The institution was slapped with $2.5 billion in fines in April 2015 for its role in the 2012 Libor scandal. Deutsche Bank had been one of many other companies to fix interest rates utilized to price trillions of dollars of loans and contracts worldwide, including student loans and mortgages.
Deutsche Bank played an integral part in the 2008 financial crisis. The company signed a $7.2 billion settlement to the U.S. Department of Justice (DoJ) for selling and allocating toxic mortgage securities before the market meltdown.
In perhaps the most noteworthy scandal, Deutsche Bank had violated international sanctions. The business paid $258 million in penalties after it was discovered that the organization executed roughly $10 trillion in transactions with Burma, Iran, Libya, Sudan, and Syria – countries that were under U.S. sanctions.
The FinCEN leaks suggested that it has had its fingerprints on suspicious funds following its 2015 settlement.
Other FinCEN Highlights
What else did the FinCEN leaks reveal?
HSBC let fraudsters move millions of dollars of stolen money, even after the company was informed about the scammers by the U.S. government. JPMorgan Chase permitted a company to transfer $1 billion through a London account, and the bank later discovered that it might have been owned by a mobster on the FBI’s 10 Most Wanted List.
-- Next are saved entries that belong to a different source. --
(* ===== verification/TopPayers.v ===== *)
(** The bounded leaderboard of payers, [src/contracts/invoice_liquidity/src/top_payers.rs]:
    a binary min-heap of at most 50 entries kept in a vector and updated on
    every payer score change. *)
From S2P Require Import Prelude Host CoreTypes.

Definition parent_index (index : Z) : Z := sat_u32 (index - 1) ÷ 2.
Definition left_child (index : Z) : Z := sat_u32 (sat_u32 (index * 2) + 1).
Definition right_child (index : Z) : Z := sat_u32 (sat_u32 (index * 2) + 2).
Definition entry_score (e : TopPayerEntry) : Z := tp_score e.

(** The two loops take fuel; [None] is a trap or an exhausted fuel.  The callers
    below supply the vector's length plus one, which
    [sift_up_total] and [sift_down_total] show to be enough. *)
Fixpoint sift_up (fuel : nat) (heap : list TopPayerEntry) (index : Z) :
    option (list TopPayerEntry) :=
  match fuel with
  | O => None
  | S fuel =>
      if 0 <? index then
        let parent := parent_index index in
        current ← vget heap index;
        parent_entry ← vget heap parent;
        if entry_score parent_entry <=? entry_score current then Some heap
        else
          heap ← vset heap parent current;
          heap ← vset heap index parent_entry;
          sift_up fuel heap parent
      else Some heap
  end.

(** One comparison of [sift_down]: the smaller of [smallest] and [child]. *)
Definition pick_smaller (heap : list TopPayerEntry) (smallest child : Z) : option Z :=
  if child <? vlen heap then
    child_entry ← vget heap child;
    smallest_entry ← vget heap smallest;
    Some (if entry_score child_entry <? entry_score smallest_entry then child else smallest)
  else Some smallest.

Fixpoint sift_down (fuel : nat) (heap : list TopPayerEntry) (index : Z) :
    option (list TopPayerEntry) :=
  match fuel with
  | O => None
  | S fuel =>
      smallest ← pick_smaller heap index (left_child index);
      smallest ← pick_smaller heap smallest (right_child index);
      if smallest =? index then Some heap
      else
        current ← vget heap index;
        swap_entry ← vget heap smallest;
        heap ← vset heap index swap_entry;
        heap ← vset heap smallest current;
        sift_down fuel heap smallest
  end.

(** [for i in 0..len { if heap[i].address == payer { ...; break } }] *)
Fixpoint find_payer (heap : list TopPayerEntry) (payer : Address) (i : Z) : option Z :=
  match heap with
  | [] => None
  | e :: heap' => if bool_decide (tp_address e = payer) then Some i
                  else find_payer heap' payer (i + 1)
  end.

Definition remove_payer_from_heap (heap : list TopPayerEntry) (payer : Address) :
    option (list TopPayerEntry) :=
  match find_payer heap payer 0 with
  | None => Some heap
  | Some index =>
      let last_index := sat_u32 (vlen heap - 1) in
      heap ← (if index =? last_index then Some heap
              else last ← vget heap last_index; vset heap index last);
      let heap := pop_back heap in
      if index <? vlen heap then
        current ← vget heap index;
        moved_up ← (if 0 <? index then
                      parent_entry ← vget heap (parent_index index);
                      Some (entry_score current <? entry_score parent_entry)
                    else Some false);
        if (moved_up : bool) then sift_up (S (length heap)) heap index
        else sift_down (S (length heap)) heap index
      else Some heap
  end.

Definition insert_into_heap (heap : list TopPayerEntry) (payer : Address) (score : Z) :
    option (list TopPayerEntry) :=
  let e := mkTopPayerEntry payer score in
  if vlen heap <? TOP_PAYERS_CAPACITY then
    let heap := heap ++ [e] in
    sift_up (S (length heap)) heap (sat_u32 (vlen heap - 1))
  else
    min_entry ← vget heap 0;
    if score <=? tp_score min_entry then Some heap
    else
      heap ← vset heap 0 e;
      sift_down (S (length heap)) heap 0.

(** [get_top_payers]: [take] rounds of selecting the best unused index. *)
Fixpoint best_unused (heap : list TopPayerEntry) (used : list Z) (i : Z)
    (best : option (Z * TopPayerEntry)) : option (Z * TopPayerEntry) :=
  match heap with
  | [] => best
  | candidate :: heap' =>
      let best' :=
        if bool_decide (i ∈ used) then best
        else match best with
             | None => Some (i, candidate)
             | Some (_, best_entry) =>
                 if tp_score best_entry <? tp_score candidate then Some (i, candidate)
                 else best
             end in
      best_unused heap' used (i + 1) best'
  end.

Fixpoint select_top (rounds : nat) (heap : list TopPayerEntry) (used : list Z) :
    list TopPayerEntry :=
  match rounds with
  | O => []
  | S rounds =>
      match best_unused heap used 0 None with
      | None => []
      | Some (index, e) => e :: select_top rounds heap (used ++ [index])
      end
  end.

Definition top_payers_of (heap : list TopPayerEntry) (limit : Z) : list TopPayerEntry :=
  if (vlen heap =? 0) || (limit =? 0) then []
  else select_top (Z.to_nat (Z.min limit (vlen heap))) heap [].

Section contract.
Context {X : Type}.
Abbreviation IO := (M (world DataKey X Event) ContractError).

Definition get_top_payers_heap : IO (list TopPayerEntry) :=
  get_or Key.TopPayersHeap [].

Definition save_top_payers_heap (heap : list TopPayerEntry) : IO unit :=
  match heap with
  | [] =>
      b ← has Key.TopPayersHeap;
      if (b : bool) then remove Key.TopPayersHeap else mret tt
  | _ => put Key.TopPayersHeap heap
  end.

Definition update_top_payers_on_score_change (payer : Address) (new_score : Z) : IO unit :=
  heap ← get_top_payers_heap;
  heap ← unwrap (remove_payer_from_heap heap payer);
  heap ← unwrap (insert_into_heap heap payer new_score);
  save_top_payers_heap heap.

Definition get_top_payers (limit : Z) : IO (list TopPayerEntry) :=
  heap ← get_top_payers_heap; mret (top_payers_of heap limit).
End contract.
Standard Chartered moved money for Arab Bank a decade after client accounts at the Jordanian institution had been utilized for funding terrorism. One of Russian President Vladimir Putin’s associates avoided Western sanctions by using a Barclays bank account to acquire artwork.
Leaks and Papers
The Swiss Leaks (2015), Panama Papers (2016), and Paradise Papers (2017) – the world’s largest financial institutions are repeatedly caught with their hands in the cookie jar. The FinCEN leaks showed that it was not a couple of banks, but rather it was dozens of organizations that either directly participated in forbidden activities or facilitated illegal transactions. It highlights an inconvenient truth that the bombardment of regulations, whether in the United States or the United Kingdom, is not accomplishing its intended desires. It is the small- and medium-sized banks that bear the brunt of these burdensome regulations, while the corporate behemoths can hide behind paperwork since they can afford to abide by these supposed safety measures. The financials contributed to the hemorrhaging among the leading stock benchmarks on Sept. 21, but if history is any indicator, the market tank is a blip on the radar.